There are far better uses of police resources than ticketing an adult choice that is perfectly legal in nearly every other big city in the world. The question isn’t whether you think people should wear a helmet, it’s whether you think we need to actively police that choice. Most of the tickets were given by just three officers, suggesting that nearly all of the SPD force already agrees adults not wearing a bicycle helmet are a low priority.

But besides helmets, there are other challenges to bike share in Seattle, as former Puget Sound Bike Share Executive Director Holly Houser told the Wall Street Journal:

Holly Houser, Pronto’s departing executive director, acknowledged that the helmet law “can be a deterrent, because there is a perception that if you have to wear a helmet to ride a bike, then biking is dangerous.”

But Seattle’s steep hills and patchwork bike infrastructure are stronger factors than the helmet law in putting off casual riders, she says. “You combine the topography with a lack of protected bike lanes, and helmets become that much more important,” Ms. Houser says.

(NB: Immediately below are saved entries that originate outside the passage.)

(** Modelled from the spec: the encoder is not part of the server sources.
    "UTF-8-encode": the bytes of one code point. *)
Definition utf8EncodeCodePoint (cp : N) : list N :=
  if cp <? 0x80 then [cp]
  else if cp <? 0x800 then [0xC0 + cp / 64; 0x80 + cp mod 64]
  else if cp <? 0x10000 then
    [0xE0 + cp / 4096; 0x80 + (cp / 64) mod 64; 0x80 + cp mod 64]
  else
    [0xF0 + cp / 262144; 0x80 + (cp / 4096) mod 64; 0x80 + (cp / 64) mod 64;
     0x80 + cp mod 64].

(** Modelled from the spec: the encoder is not part of the server sources.
    "UTF-8-encode" of a string: surrogate pairs are joined into one code
    point; a surrogate without its partner has no UTF-8 form (JS's
    [encodeURIComponent] throws a [URIError] there). *)
Fixpoint utf8EncodeString (s : jsstring) : completion (list N) :=
  match s with
  | [] => Normal []
  | c :: r =>
      if isHighSurrogate c then
        match r with
        | d :: r' =>
            if isLowSurrogate d then
              cmap (app (utf8EncodeCodePoint
                           (0x10000 + (c - 0xD800) * 1024 + (d - 0xDC00))))
                   (utf8EncodeString r')
            else Throw URIError
        | [] => Throw URIError
        end
      else if isLowSurrogate c then Throw URIError
      else cmap (app (utf8EncodeCodePoint c)) (utf8EncodeString r)
  end.

(** [s.isWellFormed()]: no surrogate stands alone. *)
Fixpoint isWellFormed (s : jsstring) : bool :=
  match s with
  | [] => true
  | c :: r =>
      if isHighSurrogate c then
        match r with
        | d :: r' => isLowSurrogate d && isWellFormed r'
        | [] => false
        end
      else negb (isLowSurrogate c) && isWellFormed r
  end.

End Utf8.

(** ** Percent-escapes: [decodeURIComponent] *)

Module URI.
Local Open Scope N_scope.

(** Value of a hexadecimal digit, either case. *)
Definition hexval (c : N) : option N :=
  if inRange 48 57 c then Some (c - 48)
  else if inRange 65 70 c then Some (c - 55)
  else if inRange 97 102 c then Some (c - 87)
  else None.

A connected network of comfortable and safe bike routes is the biggest missing piece to a successful bike share system in central Seattle. Expansion is smart for making the system more accessible by more people, but the existing central core will never fully success until bike routes are high quality and connected. Few people want to mix with busy traffic on Pike Street downtown or Jackson Street between the International District and Pioneer Square. Until these and many other gaps are closed, use will be limited just to those brave enough to bike in downtown traffic.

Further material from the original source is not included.